Breastfeeding is not for every mom — and extended breastfeeding is a challenge for even the most committed nursing advocates. But if you and your little one are not ready to give up those 1:1 bonding sessions as your baby approaches toddlerhood, you may consider continuing your journey. As with all parenting decisions, it is a choice that should be guided by your own needs and those of your babe — although, fair warning, you will get plenty of opinions on this particular mama matter. There are benefits and drawbacks to take into consideration, but the most important thing to remember: There is no right or wrong answer here.
If you have made it long enough to be considering nursing a 2-year-old, kudos to you. This is quite an accomplishment. If you’re ready to throw in the towel and reclaim your life and breasts, go for it — no shame in that mom game. But, if you are wistful at the idea of ending this moment in time, know that you don’t have to stop. There are benefits to extended breastfeeding:
Nutrition boost: Your baby can all get the nutrition they need from solids at this point, so guilt shouldn’t drive your decision. Of course, breast milk is chock-full of nutrients your toddler can benefit from regardless of their diet.
Furthermore, just as your milk evolved to meet the nutritional needs of your infant, it continues to adapt for your toddler. To this end, extended breastfeeding can be helpful for toddlers who are finicky about food.
Extra immunity: Toddlers continue to benefit from the immunity-boosting qualities of breast milk, and exposure to antibodies can help protect them from certain illnesses.
Bonding time: Don’t underestimate the emotional continuity that extended breastfeeding brings. Your breast has been your little one’s safe space for months; if you resume nursing, it’ll remain a source of comfort.
Toddlers are energetic creatures, but even the most curious child will seek out the breast when they’re feeling unsettled or unwell. Likewise, you may enjoy the cuddles that come with extended breastfeeding. Nursing gives you both an opportunity to settle down and snuggle up.
Protection for you: As noted by the Mayo Clinic, breastfeeding for 12 or more months can potentially offer you some protection from breast cancer, ovarian cancer, and other diseases.
Of course, there’s a flip side to the cozy parts of extended breastfeeding. Toddlers can be tiny terrors — and sometimes your breasts will take the brunt of a mini person’s fury. Suddenly thinking twice about nursing your 2-year-old? Here are some other things to consider:
It could limit your time: If you’ve spent the past few months nursing on demand, you may be ready to reclaim your time, go back to work, or squeeze in a hobby for yourself.

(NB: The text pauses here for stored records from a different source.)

Lemma map_option_Forall2 {A B} (f : A -> option B) l ys : map_option f l = Some ys -> Forall2 (fun x y => f x = Some y) l ys.
Proof.
  revert ys. induction l as [|x l IH]; intros ys Hm; cbn in Hm; [by simplify_eq|].
  destruct (f x) eqn:E; [|done]. cbn in Hm. destruct (map_option f l); [|done]. cbn in Hm. simplify_eq. auto.
Qed.

(** ** [Array.prototype.every] and [some] over a predicate that may throw

    Both stop at the first element that decides the result, so an element
    after it is not evaluated and cannot throw. *)

Section every_some.
Context {A : Type} (f : A -> res bool).

Fixpoint every_res (l : list A) : res bool :=
  match l with
  | [] => Ok true
  | x :: l => let! b := f x in if (b : bool) then every_res l else Ok false
  end.

Fixpoint some_res (l : list A) : res bool :=
  match l with
  | [] => Ok false
  | x :: l => let! b := f x in if (b : bool) then Ok true else some_res l
  end.
End every_some.

Lemma every_res_pure {A} (f : A -> bool) l : every_res (fun x => Ok (f x)) l = Ok (List.forallb f l).
Proof. induction l as [|x l IH]; cbn; [done|]. by destruct (f x). Qed.

Lemma some_res_pure {A} (f : A -> bool) l : some_res (fun x => Ok (f x)) l = Ok (List.existsb f l).
Proof. induction l as [|x l IH]; cbn; [done|]. by destruct (f x). Qed.

(** When every element evaluates, the short-circuiting scans agree with the
    full evaluation. *)
Lemma every_res_map {A B} (f : A -> res bool) (g : A -> res B) (r : B -> bool) l ys :
  (forall x y, x ∈ l -> g x = Ok y -> f x = Ok (r y)) ->
  map_res g l = Ok ys -> every_res f l = Ok (forallb r ys).
Proof.
  revert ys; induction l as [|x l IH]; cbn; intros ys Hg Hm; res_inv; [done|].
  rewrite (Hg x _ ltac:(set_solver) ltac:(eassumption)); cbn.
  destruct (r _); cbn; [|done]. apply IH; [|done]. set_solver.
Qed.

Lemma some_res_map {A B} (f : A -> res bool) (g : A -> res B) (r : B -> bool) l ys :
  (forall x y, x ∈ l -> g x = Ok y -> f x = Ok (r y)) ->
  map_res g l = Ok ys -> some_res f l = Ok (existsb r ys).
Proof.
  revert ys; induction l as [|x l IH]; cbn; intros ys Hg Hm; res_inv; [done|].
  rewrite (Hg x _ ltac:(set_solver) ltac:(eassumption)); cbn.
  destruct (r _); cbn; [done|]. apply IH; [|done]. set_solver.
Qed.

(** ** [Array.prototype.sort]: a stable sort by a boolean "not after" order

    ECMAScript fixes the result of [sort] for a consistent comparator: the
    stable sorted permutation, computed here by insertion. *)

Section js_sort.
Context {A : Type} (le : A -> A -> bool).

Fixpoint insert_sorted (x : A) (l : list A) : list A :=
  match l with
  | [] => [x]
  | y :: l' => if le x y then x :: y :: l' else y :: insert_sorted x l'
  end.

Definition js_sort (l : list A) : list A := foldr insert_sorted [] l.

Lemma insert_sorted_perm x l : insert_sorted x l ≡ₚ x :: l.
Proof.
  induction l as [|y l IH]; cbn; [done|].
  destruct (le x y); [done|]. rewrite IH. apply perm_swap.
Qed.

Lemma js_sort_perm l : js_sort l ≡ₚ l.
Proof. induction l as [|x l IH]; cbn; [done|]. by rewrite insert_sorted_perm, IH. Qed.

Lemma js_sort_elem_of x l : x ∈ js_sort l <-> x ∈ l.
Proof. by rewrite js_sort_perm. Qed.

Context (le_total : forall x y, le x y = true \/ le y x = true)
        (le_trans : forall x y z, le x y = true -> le y z = true -> le x z = true).

Lemma insert_sorted_sorted x l :
  StronglySorted (fun a b => le a b = true) l ->
  StronglySorted (fun a b => le a b = true) (insert_sorted x l).
Proof using le_total le_trans.
  induction 1 as [|y l Hs IH Hy]; cbn; [repeat constructor|].
  destruct (le x y) eqn:E.
  - constructor; [by constructor|]. constructor; [done|].
    eapply Forall_impl; [exact Hy|]; cbn; eauto.
  - constructor; [done|]. rewrite insert_sorted_perm. constructor; [|done].
    destruct (le_total x y); congruence.
Qed.

Lemma js_sort_sorted l : StronglySorted (fun a b => le a b = true) (js_sort l).
Proof using le_total le_trans.
  induction l as [|x l IH]; cbn; [constructor|]. by apply insert_sorted_sorted.
Qed.

(** Stability: elements of one equivalence class keep their order. *)
Lemma insert_sorted_filter (P : A -> bool) x l :
  (forall y, P y = true -> P x = true -> le x y = true) ->
  List.filter P (insert_sorted x l) = List.filter P (x :: l).
Proof.
  intros HP. induction l as [|y l IH]; [done|].
  cbn [insert_sorted]. destruct (le x y) eqn:E; [done|].
  cbn [List.filter] in *. destruct (P y) eqn:Hy.
  - destruct (P x) eqn:Hx; [rewrite HP in E; done|]. by rewrite IH.
  - rewrite IH. by destruct (P x).
Qed.

Lemma js_sort_stable (P : A -> bool) l :
  (forall x y, P x = true -> P y = true -> le x y = true) ->
  List.filter P (js_sort l) = List.filter P l.
Proof.
  intros HP. induction l as [|x l IH]; [done|].
  change (js_sort (x :: l)) with (insert_sorted x (js_sort l)).
  rewrite insert_sorted_filter by auto.
  cbn [List.filter]. by rewrite IH.
Qed.
End js_sort.

Lemma js_sort_length {A} (le : A -> A -> bool) l : length (js_sort le l) = length l.
Proof. by rewrite js_sort_perm. Qed.

#[export] Hint Resolve js_sort_perm js_sort_sorted : depdb.

(** ** Search helpers: [Array.prototype.find] and keyed lookups *)

Definition js_find {A} (p : A -> bool) (l : list A) : option A := List.find p l.

Lemma js_find_some {A} (p : A -> bool) l x :
  js_find p l = Some x -> x ∈ l /\ p x = true.
Proof. intros H. apply List.find_some in H as [H ?]. by rewrite list_elem_of_In. Qed.

Lemma js_find_none {A} (p : A -> bool) l x :
  js_find p l = None -> x ∈ l -> p x = false.
Proof. intros H Hx. apply list_elem_of_In in Hx. by eapply List.find_none. Qed.

Lemma forallb_elem_of {A} (p : A -> bool) l :
  forallb p l = true <-> forall x, x ∈ l -> p x = true.
Proof. rewrite forallb_forall. by setoid_rewrite list_elem_of_In. Qed.

Lemma existsb_elem_of {A} (p : A -> bool) l :
  existsb p l = true <-> exists x, x ∈ l /\ p x = true.
Proof. rewrite existsb_exists. by setoid_rewrite list_elem_of_In. Qed.

Lemma existsb_perm {A} (p : A -> bool) l k : l ≡ₚ k -> existsb p l = existsb p k.
Proof.
  induction 1; cbn; try congruence.
  by rewrite !orb_assoc, (orb_comm (p y)).
Qed.

Lemma existsb_eqb k keys : existsb (String.eqb k) keys = true <-> k ∈ keys.
Proof.
  rewrite existsb_elem_of. split; [by intros (x & Hx & ->%String.eqb_eq)|].
  intros Hk. exists k. by rewrite String.eqb_refl.
Qed.

Lemma elem_of_filter_b {A} (p : A -> bool) l x :
  x ∈ List.filter p l <-> x ∈ l /\ p x = true.
Proof. rewrite !list_elem_of_In. apply filter_In. Qed.

Lemma head_filter {A} (q : A -> bool) l x : head (List.filter q l) = Some x -> x ∈ l /\ q x = true.
Proof. intros Hx. apply elem_of_filter_b. destruct (List.filter q l); [done|]. injection Hx as ->. apply list_elem_of_here. Qed.

Lemma head_filter_app {A} (q : A -> bool) l k x : head (List.filter q l) = Some x -> head (List.filter q (l ++ k)) = Some x.
Proof. intros Hx. rewrite List.filter_app. by destruct (List.filter q l). Qed.

Lemma head_filter_exists {A} (q : A -> bool) l x : x ∈ l -> q x = true -> exists y, head (List.filter q l) = Some y.
Proof.
  intros Hx Hq. assert (Hf : x ∈ List.filter q l) by (by apply elem_of_filter_b).
  destruct (List.filter q l) as [|y k]; [by apply not_elem_of_nil in Hf|by exists y].
Qed.

Lemma filter_b_nil {A} (p : A -> bool) l :
  List.filter p l = [] <-> existsb p l = false.
Proof. induction l as [|x l IH]; cbn; [done|]. destruct (p x); naive_solver. Qed.

Lemma filter_b_perm {A} (p : A -> bool) l k :
  l ≡ₚ k -> List.filter p l ≡ₚ List.filter p k.
Proof.
  induction 1 as [|x l k _ IH|x y l|]; cbn.
  - done.
  - destruct (p x); by rewrite IH.
  - destruct (p x), (p y); try done. apply perm_swap.
  - by etrans.
Qed.

(** ** Nullish coalescing, [a ?? b], on optional values *)

Definition coalesce {A} (o : option A) (d : A) : A := default d o.
Notation "a ?? b" := (coalesce a b) (at level 48, right associativity) : depcustoms_scope.

(** Equality of optional strings as SQL's [IS NOT DISTINCT FROM]. *)
Definition not_distinct (a b : option string) : bool := bool_decide (a = b).

Lemma not_distinct_spec a b : not_distinct a b = true <-> a = b.
Proof. apply bool_decide_eq_true. Qed.

Create Rewrite HintDb depdb.
#[export] Hint Rewrite @every_res_pure @some_res_pure @map_res_pure : depdb.

(** ** [new Set(values)], spread back into an array: first occurrences in order *)

Definition set_of {A} `{EqDecision A} (l : list A) : list A :=
  foldl (fun acc x => if decide (x ∈ acc) then acc else acc ++ [x]) [] l.

Lemma set_of_go {A} `{EqDecision A} (l acc : list A) x :
  x ∈ foldl (fun acc x => if decide (x ∈ acc) then acc else acc ++ [x]) acc l <-> x ∈ acc \/ x ∈ l.
Proof.
  revert acc; induction l as [|y l IH]; intros acc; cbn; [set_solver|].
  rewrite IH. case_decide; set_solver.
Qed.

It’s not always comfortable: Your toddler may experiment with wacky feeding positions that aren’t exactly natural for you. Go with the flow when your yogi tries nursing upside down, but if it causes pain, gently reprimand and reposition. You can also stop and explain that you’ll resume once they’re feeling calmer.
Toddlers also have teeth. Your nipples may not enjoy the unexpected chomp of a big 2-year-old canine. If biting or grazing becomes habit, explain that it hurts, and that you will have to stop if they continue using their teeth that.
You may be judged: While extended breastfeeding is embraced throughout the world, it’s less common in the U.S. The irony is that women feel pressured to nurse for six months, but when they do it beyond the one-year mark, they suddenly get side-eye shade. This is a personal decision. No one else’s opinion matters. You do you.
If you’ve made up your mind to stay the course, there are a few words of wisdom to keep in mind.
There is no schedule: Your breast will often take second stage to other excitement, and there may be no rhyme or reason to your nursing schedule. Your child could be enthusiastic about nursing one day and indifferent the next. Since they no longer require breast milk, this is nothing to stress over. However, if you like having rhythm to your routine, you may find these sporadic sessions disruptive to your day.
A toddler may be more prone to relaxing into a nursing session during quiet times; try a feeding when they wake up and as they’re winding down in the evening.
When to wean: There’s no right or wrong time to wean. You can let their cues be your guide or establish your own timetable. Start by talking with your toddler. Gradually reduce feeding times and cut out pre-bedtime nursing. Keep the cuddles going strong even when you’re no longer offering the breast. It’ll take time, but eventually you’ll both be ready.
Breastfeeding your 2-year-old or toddler kids is certainly not for the faint of heart. The pros are plentiful, but the cons are too. As with all aspects of parenting, there will be exhausting days ahead when you want to call it quits, and moments that bring you immeasurable joy and gratitude. Be confident in your decision, and try to enjoy this sweet time soaking up all the skin-to-skin love — and then show yourself grace and kindness when you feel ready to stop. This is your breastfeeding journey, after all, and you are in charge. You’ve got this, Mama.